WHAT IS NEEDED
Please repeat the line that contains "let negative := Z.ltb sign 0 in" and every line after it, exactly, through the end of the records.

DATA TO EXAMINE
(* ===== verification/PyNumber.v ===== *)
(** * Numbers read from text

    [int(s)] and [float(s)] of the standard library, as the configuration reads them
    from environment variables: surrounding white space and a sign are allowed, and
    single underscores between digits; [float] also reads a point, an exponent, and
    the names of the infinities and of not-a-number. *)

From Stdlib Require Import ZArith SpecFloat Bool Ascii String List Lia.
From stdpp Require Import base list strings.
From S2P Require Import Prelude.
From S2P Require Import PyFloat.
From S2P Require Import Uuid.

Open Scope string_scope.
Open Scope Z_scope.

Definition dec_val (c : ascii) : option Z :=
  if between 48 57 c then Some (Z.of_N (N_of_ascii c) - 48) else None.

(** A run of digits with single underscores between them: its value, the number of
    its digits and the rest of the text; [None] for a misplaced underscore.
    [digit] tells that the character before is a digit. *)
Fixpoint read_digits (digit : bool) (acc n : Z) (s : string) : option (Z * Z * string) :=
  match s with
  | EmptyString => Some (acc, n, s)
  | String c s' =>
      match dec_val c with
      | Some d => read_digits true (acc * 10 + d) (n + 1) s'
      | None =>
          if Ascii.eqb c "_" then
            match s' with
            | String c' _ =>
                if digit && bool_of_option (dec_val c') then read_digits false acc n s' else None
            | EmptyString => None
            end
          else Some (acc, n, s)
      end
  end.

(** [int(s)] *)
Definition py_int_of_str (s : string) : option Z :=
  let '(sign, digits) := int_sign (strip_class int_space s) in
  match read_digits false 0 0 digits with
  | Some (v, n, EmptyString) => if Z.eqb n 0 then None else Some (sign * v)
  | _ => None
  end.

(** The exponent after the mantissa, and the end of the text. *)
Definition read_exponent (s : string) : option Z :=
  match s with
  | EmptyString => Some 0
  | String c s' =>
      if Ascii.eqb c "e" || Ascii.eqb c "E" then
        let '(sign, digits) := int_sign s' in
        match read_digits false 0 0 digits with
        | Some (v, n, EmptyString) => if Z.eqb n 0 then None else Some (sign * v)
        | _ => None
        end
      else None
  end.

(** The fraction: the digits of [acc] continued after a point. *)
Definition read_fraction (acc : Z) (s : string) : option (Z * Z * string) :=
  match s with
  | String c s' => if Ascii.eqb c "." then read_digits false acc 0 s' else Some (acc, 0, s)
  | EmptyString => Some (acc, 0, s)
  end.

(** [float(s)] *)
Definition py_float_of_str (s : string) : option float :=
  let '(sign, body) := int_sign (strip_class int_space s) in
  let negative := Z.ltb sign 0 in
  let word := py_lower body in
  if String.eqb word "inf" || String.eqb word "infinity" then Some (S754_infinity negative)
  else if String.eqb word "nan" then Some S754_nan
  else
    ip ← read_digits false 0 0 body;
    let '(int_part, n, rest) := ip in
    fp ← read_fraction int_part rest;
    let '(coef, f, rest) := fp in
    if Z.eqb (n + f) 0 then None
    else e ← read_exponent rest; Some (lit_dec negative coef (e - f)).

Example ints_read :
  map py_int_of_str ["42"; " -7 "; "1_000"; "1__0"; "_1"; "1_"; ""; "3.0"; "+5"] =
  [Some 42; Some (-7); Some 1000; None; None; None; None; None; Some 5].
Proof. vm_compute. reflexivity. Qed.

Example floats_read :
  map py_float_of_str ["8.0"; "8"; ".5"; "5."; "1e3"; "-2.5E-1"; "."; "abc"; ""; "1_0.2_5"] =
  [Some (lit 8 1); Some (lit 8 1); Some (lit 5 10); Some (lit 5 1); Some (lit 1000 1);
   Some (lit (-25) 100); None; None; None; Some (lit 1025 100)].
Proof. vm_compute. reflexivity. Qed.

YOUR RESPONSE
  let negative := Z.ltb sign 0 in
  let word := py_lower body in
  if String.eqb word "inf" || String.eqb word "infinity" then Some (S754_infinity negative)
  else if String.eqb word "nan" then Some S754_nan
  else
    ip ← read_digits false 0 0 body;
    let '(int_part, n, rest) := ip in
    fp ← read_fraction int_part rest;
    let '(coef, f, rest) := fp in
    if Z.eqb (n + f) 0 then None
    else e ← read_exponent rest; Some (lit_dec negative coef (e - f)).

Example ints_read :
  map py_int_of_str ["42"; " -7 "; "1_000"; "1__0"; "_1"; "1_"; ""; "3.0"; "+5"] =
  [Some 42; Some (-7); Some 1000; None; None; None; None; None; Some 5].
Proof. vm_compute. reflexivity. Qed.

Example floats_read :
  map py_float_of_str ["8.0"; "8"; ".5"; "5."; "1e3"; "-2.5E-1"; "."; "abc"; ""; "1_0.2_5"] =
  [Some (lit 8 1); Some (lit 8 1); Some (lit 5 10); Some (lit 5 1); Some (lit 1000 1);
   Some (lit (-25) 100); None; None; None; Some (lit 1025 100)].
Proof. vm_compute. reflexivity. Qed.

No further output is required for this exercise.